▶ EXERCISE BRIEF
After finding the line with "d Ej. rewrite" in the entries below, retype exactly each line from there through the line with "[negb]; by eexists _, _.", including that final line.

▶ DATASET

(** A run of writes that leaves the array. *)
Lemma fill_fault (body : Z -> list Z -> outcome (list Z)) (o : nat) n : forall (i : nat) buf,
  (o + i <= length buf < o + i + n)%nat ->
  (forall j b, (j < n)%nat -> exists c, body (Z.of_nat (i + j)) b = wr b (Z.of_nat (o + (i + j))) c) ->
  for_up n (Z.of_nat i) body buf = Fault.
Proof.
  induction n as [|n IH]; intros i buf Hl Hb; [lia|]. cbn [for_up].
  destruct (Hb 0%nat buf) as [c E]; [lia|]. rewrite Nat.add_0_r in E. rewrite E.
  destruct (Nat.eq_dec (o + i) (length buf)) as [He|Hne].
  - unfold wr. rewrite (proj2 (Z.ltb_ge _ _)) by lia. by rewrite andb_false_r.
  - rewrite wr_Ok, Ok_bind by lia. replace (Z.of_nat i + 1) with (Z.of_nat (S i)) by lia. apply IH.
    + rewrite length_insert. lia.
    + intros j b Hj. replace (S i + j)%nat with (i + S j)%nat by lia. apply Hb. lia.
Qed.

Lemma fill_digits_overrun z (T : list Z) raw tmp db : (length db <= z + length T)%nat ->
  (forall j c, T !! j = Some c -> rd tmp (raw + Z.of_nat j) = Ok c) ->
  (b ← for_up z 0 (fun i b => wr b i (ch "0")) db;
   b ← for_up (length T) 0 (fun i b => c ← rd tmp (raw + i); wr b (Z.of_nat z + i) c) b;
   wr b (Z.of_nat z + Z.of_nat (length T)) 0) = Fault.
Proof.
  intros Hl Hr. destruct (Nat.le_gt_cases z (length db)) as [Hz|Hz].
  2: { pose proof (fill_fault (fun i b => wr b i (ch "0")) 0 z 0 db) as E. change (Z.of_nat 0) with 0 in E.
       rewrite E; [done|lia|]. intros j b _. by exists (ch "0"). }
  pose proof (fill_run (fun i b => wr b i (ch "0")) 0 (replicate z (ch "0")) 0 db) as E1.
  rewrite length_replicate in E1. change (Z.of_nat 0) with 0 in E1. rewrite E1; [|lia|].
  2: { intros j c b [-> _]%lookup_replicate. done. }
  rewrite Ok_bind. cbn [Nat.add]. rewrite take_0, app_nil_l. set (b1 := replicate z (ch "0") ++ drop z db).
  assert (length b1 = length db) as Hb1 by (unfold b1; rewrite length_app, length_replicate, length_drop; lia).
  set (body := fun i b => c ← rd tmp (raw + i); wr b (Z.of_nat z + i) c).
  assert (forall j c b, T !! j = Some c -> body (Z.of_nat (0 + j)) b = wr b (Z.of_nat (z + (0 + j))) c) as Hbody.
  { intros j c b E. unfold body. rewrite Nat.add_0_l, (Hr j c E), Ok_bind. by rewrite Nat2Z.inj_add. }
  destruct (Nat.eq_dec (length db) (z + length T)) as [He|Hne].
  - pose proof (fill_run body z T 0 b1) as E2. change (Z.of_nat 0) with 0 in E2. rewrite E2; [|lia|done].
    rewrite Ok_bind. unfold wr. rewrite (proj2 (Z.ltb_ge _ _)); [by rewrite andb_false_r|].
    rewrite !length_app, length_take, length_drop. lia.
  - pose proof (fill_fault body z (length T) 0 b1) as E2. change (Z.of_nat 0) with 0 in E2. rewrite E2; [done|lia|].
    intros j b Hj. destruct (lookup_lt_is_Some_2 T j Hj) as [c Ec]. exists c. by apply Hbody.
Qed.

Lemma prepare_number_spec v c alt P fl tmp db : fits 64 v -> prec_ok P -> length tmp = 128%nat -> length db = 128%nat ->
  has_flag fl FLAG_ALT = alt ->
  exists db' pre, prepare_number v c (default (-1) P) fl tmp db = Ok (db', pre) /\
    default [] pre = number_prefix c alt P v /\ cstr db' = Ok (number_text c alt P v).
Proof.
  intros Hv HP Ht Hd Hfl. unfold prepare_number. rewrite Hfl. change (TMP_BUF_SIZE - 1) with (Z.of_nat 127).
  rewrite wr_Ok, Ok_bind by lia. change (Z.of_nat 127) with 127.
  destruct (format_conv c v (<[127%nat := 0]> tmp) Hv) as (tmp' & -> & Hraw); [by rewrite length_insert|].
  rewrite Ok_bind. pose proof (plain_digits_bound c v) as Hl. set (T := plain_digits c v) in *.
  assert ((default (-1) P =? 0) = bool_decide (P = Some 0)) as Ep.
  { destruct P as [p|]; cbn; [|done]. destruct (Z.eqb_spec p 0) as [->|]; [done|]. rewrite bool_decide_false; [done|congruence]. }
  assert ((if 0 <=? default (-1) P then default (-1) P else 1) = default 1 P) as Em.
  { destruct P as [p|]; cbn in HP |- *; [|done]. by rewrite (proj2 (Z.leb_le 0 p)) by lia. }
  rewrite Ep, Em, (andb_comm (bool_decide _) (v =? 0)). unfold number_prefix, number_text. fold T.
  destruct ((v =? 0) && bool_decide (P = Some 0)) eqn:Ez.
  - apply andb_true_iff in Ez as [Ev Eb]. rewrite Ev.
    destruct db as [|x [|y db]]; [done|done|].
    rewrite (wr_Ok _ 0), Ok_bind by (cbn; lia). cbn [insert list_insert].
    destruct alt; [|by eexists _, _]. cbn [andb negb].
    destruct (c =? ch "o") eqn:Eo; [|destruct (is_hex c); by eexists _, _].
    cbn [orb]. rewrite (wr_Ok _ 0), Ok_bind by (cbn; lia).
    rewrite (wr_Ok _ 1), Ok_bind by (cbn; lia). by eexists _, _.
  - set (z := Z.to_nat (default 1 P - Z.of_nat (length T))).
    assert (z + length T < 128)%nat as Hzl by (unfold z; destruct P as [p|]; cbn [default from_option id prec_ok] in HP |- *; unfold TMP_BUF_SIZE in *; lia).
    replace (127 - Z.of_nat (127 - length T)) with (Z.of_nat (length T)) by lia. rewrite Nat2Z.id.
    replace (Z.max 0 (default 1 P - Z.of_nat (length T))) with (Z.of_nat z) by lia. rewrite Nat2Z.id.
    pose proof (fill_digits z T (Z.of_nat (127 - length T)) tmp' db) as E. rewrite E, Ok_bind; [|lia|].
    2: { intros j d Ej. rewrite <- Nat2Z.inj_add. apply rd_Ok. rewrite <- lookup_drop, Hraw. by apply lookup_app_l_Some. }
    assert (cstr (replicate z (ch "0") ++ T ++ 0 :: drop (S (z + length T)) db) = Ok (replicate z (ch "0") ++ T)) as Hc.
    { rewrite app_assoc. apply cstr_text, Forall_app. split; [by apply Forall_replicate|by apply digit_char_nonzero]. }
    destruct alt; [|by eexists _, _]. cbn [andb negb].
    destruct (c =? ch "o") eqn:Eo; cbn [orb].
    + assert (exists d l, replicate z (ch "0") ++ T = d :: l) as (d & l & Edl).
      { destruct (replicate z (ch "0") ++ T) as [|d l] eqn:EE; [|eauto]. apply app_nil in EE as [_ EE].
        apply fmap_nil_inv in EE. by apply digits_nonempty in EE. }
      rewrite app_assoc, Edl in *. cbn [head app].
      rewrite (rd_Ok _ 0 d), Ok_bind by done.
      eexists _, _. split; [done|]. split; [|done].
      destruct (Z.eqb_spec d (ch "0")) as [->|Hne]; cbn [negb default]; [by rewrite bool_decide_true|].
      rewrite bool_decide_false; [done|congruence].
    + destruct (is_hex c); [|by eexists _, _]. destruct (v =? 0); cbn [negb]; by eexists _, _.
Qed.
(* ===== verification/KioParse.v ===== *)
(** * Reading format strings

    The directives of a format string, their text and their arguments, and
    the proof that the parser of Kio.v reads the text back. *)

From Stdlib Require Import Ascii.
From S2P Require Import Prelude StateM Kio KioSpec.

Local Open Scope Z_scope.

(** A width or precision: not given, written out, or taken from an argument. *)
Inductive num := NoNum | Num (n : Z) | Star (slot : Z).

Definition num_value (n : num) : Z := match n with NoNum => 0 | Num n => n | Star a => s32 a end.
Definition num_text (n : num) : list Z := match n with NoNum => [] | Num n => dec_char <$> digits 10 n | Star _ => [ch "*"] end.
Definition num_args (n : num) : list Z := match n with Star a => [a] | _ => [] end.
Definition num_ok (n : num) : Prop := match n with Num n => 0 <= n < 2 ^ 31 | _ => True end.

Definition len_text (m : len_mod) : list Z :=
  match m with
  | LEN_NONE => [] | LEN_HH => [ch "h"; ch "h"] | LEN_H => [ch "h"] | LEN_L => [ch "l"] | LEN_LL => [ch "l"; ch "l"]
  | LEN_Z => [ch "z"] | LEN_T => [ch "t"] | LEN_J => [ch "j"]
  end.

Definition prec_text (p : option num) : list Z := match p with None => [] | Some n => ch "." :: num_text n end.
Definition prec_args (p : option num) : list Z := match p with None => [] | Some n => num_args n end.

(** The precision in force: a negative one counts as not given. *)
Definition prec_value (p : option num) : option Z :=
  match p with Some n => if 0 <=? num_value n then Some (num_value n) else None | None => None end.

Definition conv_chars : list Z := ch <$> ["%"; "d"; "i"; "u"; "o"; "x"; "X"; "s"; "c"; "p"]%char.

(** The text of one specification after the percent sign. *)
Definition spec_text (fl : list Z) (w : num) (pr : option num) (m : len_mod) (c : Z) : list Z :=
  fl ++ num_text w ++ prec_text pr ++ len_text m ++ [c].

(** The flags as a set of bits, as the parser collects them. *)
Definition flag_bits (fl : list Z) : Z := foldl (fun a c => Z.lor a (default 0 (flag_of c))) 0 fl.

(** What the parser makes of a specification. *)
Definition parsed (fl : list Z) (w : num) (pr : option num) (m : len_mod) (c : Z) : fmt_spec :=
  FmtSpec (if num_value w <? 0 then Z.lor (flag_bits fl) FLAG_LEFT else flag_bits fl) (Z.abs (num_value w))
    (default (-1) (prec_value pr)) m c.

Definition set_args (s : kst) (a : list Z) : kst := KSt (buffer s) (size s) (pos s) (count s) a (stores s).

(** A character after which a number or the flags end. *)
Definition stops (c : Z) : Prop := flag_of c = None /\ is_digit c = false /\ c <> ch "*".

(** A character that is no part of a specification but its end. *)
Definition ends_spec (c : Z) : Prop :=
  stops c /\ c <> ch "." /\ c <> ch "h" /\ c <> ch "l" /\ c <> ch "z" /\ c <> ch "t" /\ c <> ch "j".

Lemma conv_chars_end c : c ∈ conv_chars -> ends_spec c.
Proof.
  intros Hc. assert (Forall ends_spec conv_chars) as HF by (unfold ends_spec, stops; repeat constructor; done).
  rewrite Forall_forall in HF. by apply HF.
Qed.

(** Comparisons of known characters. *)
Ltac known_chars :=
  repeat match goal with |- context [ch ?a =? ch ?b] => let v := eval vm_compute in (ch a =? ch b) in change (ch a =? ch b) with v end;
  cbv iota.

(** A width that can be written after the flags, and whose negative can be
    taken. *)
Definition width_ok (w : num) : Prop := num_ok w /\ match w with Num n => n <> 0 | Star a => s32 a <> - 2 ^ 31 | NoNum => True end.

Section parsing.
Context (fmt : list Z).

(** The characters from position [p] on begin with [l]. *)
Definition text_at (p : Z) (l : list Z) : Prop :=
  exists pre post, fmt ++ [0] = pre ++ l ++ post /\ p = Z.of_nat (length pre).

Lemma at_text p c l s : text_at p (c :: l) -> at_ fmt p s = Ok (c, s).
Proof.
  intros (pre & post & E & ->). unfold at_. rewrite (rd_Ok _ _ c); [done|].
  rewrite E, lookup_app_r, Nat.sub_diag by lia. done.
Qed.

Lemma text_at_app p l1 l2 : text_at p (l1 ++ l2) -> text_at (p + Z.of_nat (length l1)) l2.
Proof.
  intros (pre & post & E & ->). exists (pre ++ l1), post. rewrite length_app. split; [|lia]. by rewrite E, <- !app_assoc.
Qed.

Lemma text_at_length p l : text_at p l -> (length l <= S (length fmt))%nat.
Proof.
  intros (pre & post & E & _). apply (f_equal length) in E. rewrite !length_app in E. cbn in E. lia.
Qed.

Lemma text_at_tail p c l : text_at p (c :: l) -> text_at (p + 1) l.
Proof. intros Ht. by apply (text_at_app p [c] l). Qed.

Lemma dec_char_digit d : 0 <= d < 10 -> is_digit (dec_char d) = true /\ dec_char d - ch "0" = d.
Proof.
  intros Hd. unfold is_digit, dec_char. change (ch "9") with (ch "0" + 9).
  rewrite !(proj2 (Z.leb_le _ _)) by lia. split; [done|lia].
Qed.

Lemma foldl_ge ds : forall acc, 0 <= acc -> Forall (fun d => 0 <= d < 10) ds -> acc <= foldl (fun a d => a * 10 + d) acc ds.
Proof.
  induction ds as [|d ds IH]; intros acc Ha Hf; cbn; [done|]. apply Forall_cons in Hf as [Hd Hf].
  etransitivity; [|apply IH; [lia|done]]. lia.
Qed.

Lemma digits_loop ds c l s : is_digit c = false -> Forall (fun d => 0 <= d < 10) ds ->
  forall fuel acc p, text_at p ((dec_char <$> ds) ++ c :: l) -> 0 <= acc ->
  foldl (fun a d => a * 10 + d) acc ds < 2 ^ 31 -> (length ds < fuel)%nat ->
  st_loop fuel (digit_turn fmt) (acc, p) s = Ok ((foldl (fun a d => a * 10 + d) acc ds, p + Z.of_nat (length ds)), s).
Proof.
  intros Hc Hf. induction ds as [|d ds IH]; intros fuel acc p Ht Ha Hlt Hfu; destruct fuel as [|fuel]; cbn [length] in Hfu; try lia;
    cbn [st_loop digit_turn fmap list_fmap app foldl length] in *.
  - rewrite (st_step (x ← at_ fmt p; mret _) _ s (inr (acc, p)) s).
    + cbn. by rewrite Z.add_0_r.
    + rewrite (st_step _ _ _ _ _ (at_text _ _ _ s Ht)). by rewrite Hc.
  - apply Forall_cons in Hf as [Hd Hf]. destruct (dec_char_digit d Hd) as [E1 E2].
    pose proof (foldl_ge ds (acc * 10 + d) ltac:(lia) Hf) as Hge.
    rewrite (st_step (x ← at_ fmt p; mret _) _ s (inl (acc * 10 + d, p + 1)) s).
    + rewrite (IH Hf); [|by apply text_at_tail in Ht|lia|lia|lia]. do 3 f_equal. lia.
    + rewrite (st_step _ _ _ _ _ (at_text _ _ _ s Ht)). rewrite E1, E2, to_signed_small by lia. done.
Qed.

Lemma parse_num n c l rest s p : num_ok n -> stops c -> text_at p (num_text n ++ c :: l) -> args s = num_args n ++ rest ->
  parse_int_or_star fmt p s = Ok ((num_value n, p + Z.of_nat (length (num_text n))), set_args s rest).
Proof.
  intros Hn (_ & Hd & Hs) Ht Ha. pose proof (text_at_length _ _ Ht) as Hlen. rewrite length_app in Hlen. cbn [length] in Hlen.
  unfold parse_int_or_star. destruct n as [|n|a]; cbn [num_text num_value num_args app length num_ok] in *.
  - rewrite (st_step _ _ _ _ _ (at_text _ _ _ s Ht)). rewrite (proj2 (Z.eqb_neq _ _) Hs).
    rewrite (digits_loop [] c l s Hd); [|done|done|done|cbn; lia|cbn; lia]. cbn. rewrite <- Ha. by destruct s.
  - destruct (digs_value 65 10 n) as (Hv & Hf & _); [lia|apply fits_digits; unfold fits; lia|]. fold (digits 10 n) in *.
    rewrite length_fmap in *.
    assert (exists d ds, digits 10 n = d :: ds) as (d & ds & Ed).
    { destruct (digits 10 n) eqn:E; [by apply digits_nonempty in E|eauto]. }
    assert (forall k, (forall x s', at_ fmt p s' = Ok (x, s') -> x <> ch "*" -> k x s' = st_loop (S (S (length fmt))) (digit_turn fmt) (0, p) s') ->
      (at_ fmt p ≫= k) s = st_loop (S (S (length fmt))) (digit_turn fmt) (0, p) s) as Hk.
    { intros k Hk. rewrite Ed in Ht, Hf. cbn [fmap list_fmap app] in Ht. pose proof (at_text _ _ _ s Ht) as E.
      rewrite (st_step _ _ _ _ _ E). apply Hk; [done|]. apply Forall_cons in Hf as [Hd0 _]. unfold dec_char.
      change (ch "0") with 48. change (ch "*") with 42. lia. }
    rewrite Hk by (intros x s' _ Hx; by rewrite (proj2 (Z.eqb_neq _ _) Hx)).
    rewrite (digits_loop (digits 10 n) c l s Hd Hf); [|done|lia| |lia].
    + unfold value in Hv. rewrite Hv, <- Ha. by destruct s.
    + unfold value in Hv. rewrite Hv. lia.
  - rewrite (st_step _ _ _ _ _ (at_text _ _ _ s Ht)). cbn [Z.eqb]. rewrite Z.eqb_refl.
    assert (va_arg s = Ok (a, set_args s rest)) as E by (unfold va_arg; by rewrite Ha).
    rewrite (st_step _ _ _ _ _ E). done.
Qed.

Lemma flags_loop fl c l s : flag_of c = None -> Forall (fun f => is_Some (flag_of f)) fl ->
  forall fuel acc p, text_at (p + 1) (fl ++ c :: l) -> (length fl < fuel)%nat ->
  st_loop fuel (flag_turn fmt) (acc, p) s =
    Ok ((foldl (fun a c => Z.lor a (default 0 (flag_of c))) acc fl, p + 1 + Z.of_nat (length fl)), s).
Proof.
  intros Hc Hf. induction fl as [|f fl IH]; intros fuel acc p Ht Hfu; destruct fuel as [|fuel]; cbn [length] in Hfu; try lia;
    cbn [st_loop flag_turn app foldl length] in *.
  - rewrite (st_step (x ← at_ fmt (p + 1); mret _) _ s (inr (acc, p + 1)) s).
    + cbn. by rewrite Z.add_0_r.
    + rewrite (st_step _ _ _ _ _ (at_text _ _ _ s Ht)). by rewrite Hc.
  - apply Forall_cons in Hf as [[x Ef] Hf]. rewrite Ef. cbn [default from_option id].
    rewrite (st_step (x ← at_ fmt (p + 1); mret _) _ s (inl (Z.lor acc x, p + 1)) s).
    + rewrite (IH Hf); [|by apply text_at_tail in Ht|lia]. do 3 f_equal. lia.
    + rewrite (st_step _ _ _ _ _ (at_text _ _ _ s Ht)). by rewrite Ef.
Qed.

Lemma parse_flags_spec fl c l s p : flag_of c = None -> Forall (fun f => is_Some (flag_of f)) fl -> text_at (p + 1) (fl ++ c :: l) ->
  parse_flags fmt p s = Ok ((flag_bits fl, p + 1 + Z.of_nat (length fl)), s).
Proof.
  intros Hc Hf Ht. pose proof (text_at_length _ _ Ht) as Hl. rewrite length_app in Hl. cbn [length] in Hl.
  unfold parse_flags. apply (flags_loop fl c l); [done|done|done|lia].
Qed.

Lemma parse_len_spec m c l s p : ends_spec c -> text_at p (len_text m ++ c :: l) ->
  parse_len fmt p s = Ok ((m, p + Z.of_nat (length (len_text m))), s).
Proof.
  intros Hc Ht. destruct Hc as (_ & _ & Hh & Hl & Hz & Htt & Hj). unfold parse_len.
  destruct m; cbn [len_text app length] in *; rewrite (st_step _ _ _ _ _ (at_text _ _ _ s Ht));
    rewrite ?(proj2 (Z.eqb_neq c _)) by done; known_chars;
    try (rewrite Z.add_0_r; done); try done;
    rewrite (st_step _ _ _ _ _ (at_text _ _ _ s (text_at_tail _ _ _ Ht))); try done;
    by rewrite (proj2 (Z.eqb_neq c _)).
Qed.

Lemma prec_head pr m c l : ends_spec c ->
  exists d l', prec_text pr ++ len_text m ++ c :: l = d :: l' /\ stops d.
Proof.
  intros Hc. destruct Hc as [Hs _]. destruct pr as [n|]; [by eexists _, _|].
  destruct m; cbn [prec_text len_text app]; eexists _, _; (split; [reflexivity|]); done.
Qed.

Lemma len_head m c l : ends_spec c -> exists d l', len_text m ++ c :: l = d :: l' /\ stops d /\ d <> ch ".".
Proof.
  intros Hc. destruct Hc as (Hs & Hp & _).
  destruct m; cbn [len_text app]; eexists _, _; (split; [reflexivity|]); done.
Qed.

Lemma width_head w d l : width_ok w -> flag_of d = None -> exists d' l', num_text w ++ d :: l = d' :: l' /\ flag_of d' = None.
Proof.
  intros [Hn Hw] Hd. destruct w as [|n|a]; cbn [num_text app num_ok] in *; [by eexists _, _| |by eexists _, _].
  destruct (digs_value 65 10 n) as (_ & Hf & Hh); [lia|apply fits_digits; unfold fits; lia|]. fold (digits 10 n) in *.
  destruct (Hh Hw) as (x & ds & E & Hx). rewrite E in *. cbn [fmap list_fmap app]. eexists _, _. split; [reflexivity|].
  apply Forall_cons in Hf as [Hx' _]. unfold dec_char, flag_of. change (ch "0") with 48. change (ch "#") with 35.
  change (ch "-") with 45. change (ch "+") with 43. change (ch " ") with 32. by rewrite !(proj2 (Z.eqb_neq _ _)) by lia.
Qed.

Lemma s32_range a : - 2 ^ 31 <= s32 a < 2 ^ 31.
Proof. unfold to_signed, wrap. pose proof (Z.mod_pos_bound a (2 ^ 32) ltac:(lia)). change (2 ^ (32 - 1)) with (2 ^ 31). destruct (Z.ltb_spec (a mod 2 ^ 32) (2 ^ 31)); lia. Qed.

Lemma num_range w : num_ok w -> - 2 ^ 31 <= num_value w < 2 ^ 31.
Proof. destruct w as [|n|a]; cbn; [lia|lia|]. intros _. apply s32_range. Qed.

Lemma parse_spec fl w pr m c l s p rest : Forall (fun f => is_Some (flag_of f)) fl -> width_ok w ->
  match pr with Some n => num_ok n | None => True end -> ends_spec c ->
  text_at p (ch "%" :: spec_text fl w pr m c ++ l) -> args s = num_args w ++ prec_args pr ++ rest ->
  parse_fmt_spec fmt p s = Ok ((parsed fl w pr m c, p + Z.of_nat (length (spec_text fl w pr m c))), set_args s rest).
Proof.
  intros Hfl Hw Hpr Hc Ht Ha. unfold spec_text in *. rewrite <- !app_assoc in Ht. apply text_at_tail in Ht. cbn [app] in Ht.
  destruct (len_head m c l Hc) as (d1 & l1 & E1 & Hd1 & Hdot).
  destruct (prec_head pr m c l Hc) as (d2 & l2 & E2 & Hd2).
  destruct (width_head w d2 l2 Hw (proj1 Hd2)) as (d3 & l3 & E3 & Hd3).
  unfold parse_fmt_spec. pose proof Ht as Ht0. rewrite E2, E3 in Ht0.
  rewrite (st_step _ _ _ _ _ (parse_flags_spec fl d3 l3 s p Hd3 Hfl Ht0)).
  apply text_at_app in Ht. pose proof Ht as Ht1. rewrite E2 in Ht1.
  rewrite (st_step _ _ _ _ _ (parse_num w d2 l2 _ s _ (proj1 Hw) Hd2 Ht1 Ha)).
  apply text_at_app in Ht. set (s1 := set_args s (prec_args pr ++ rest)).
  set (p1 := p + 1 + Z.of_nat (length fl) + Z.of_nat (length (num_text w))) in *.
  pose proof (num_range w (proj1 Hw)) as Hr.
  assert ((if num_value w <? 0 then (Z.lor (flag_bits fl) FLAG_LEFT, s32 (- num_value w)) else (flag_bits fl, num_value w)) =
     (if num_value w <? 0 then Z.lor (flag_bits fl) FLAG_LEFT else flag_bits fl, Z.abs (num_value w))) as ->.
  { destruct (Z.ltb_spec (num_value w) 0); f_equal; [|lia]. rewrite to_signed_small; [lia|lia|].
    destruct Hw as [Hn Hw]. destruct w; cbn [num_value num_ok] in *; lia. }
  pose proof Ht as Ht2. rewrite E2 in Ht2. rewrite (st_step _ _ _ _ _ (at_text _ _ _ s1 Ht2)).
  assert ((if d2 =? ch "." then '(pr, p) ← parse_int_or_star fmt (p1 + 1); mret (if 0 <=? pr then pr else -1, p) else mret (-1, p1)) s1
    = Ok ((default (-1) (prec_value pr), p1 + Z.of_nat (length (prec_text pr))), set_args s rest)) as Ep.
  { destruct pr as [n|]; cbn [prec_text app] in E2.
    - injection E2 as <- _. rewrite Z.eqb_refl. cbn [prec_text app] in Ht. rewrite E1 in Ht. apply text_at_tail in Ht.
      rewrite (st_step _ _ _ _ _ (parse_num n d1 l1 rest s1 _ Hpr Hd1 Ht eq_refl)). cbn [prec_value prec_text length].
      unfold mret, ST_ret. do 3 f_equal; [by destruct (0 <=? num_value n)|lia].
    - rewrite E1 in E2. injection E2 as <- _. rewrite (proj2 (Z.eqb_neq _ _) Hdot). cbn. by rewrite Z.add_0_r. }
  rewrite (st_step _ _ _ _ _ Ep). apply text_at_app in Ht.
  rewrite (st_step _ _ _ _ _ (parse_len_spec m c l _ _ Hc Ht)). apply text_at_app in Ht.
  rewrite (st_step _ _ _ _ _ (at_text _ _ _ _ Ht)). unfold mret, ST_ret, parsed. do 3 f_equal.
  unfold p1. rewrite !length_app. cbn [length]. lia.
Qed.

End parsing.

▶ TASK RESULT
    2: { intros j d Ej. rewrite <- Nat2Z.inj_add. apply rd_Ok. rewrite <- lookup_drop, Hraw. by apply lookup_app_l_Some. }
    assert (cstr (replicate z (ch "0") ++ T ++ 0 :: drop (S (z + length T)) db) = Ok (replicate z (ch "0") ++ T)) as Hc.
    { rewrite app_assoc. apply cstr_text, Forall_app. split; [by apply Forall_replicate|by apply digit_char_nonzero]. }
    destruct alt; [|by eexists _, _]. cbn [andb negb].
    destruct (c =? ch "o") eqn:Eo; cbn [orb].
    + assert (exists d l, replicate z (ch "0") ++ T = d :: l) as (d & l & Edl).
      { destruct (replicate z (ch "0") ++ T) as [|d l] eqn:EE; [|eauto]. apply app_nil in EE as [_ EE].
        apply fmap_nil_inv in EE. by apply digits_nonempty in EE. }
      rewrite app_assoc, Edl in *. cbn [head app].
      rewrite (rd_Ok _ 0 d), Ok_bind by done.
      eexists _, _. split; [done|]. split; [|done].
      destruct (Z.eqb_spec d (ch "0")) as [->|Hne]; cbn [negb default]; [by rewrite bool_decide_true|].
      rewrite bool_decide_false; [done|congruence].
    + destruct (is_hex c); [|by eexists _, _]. destruct (v =? 0); cbn [negb]; by eexists _, _.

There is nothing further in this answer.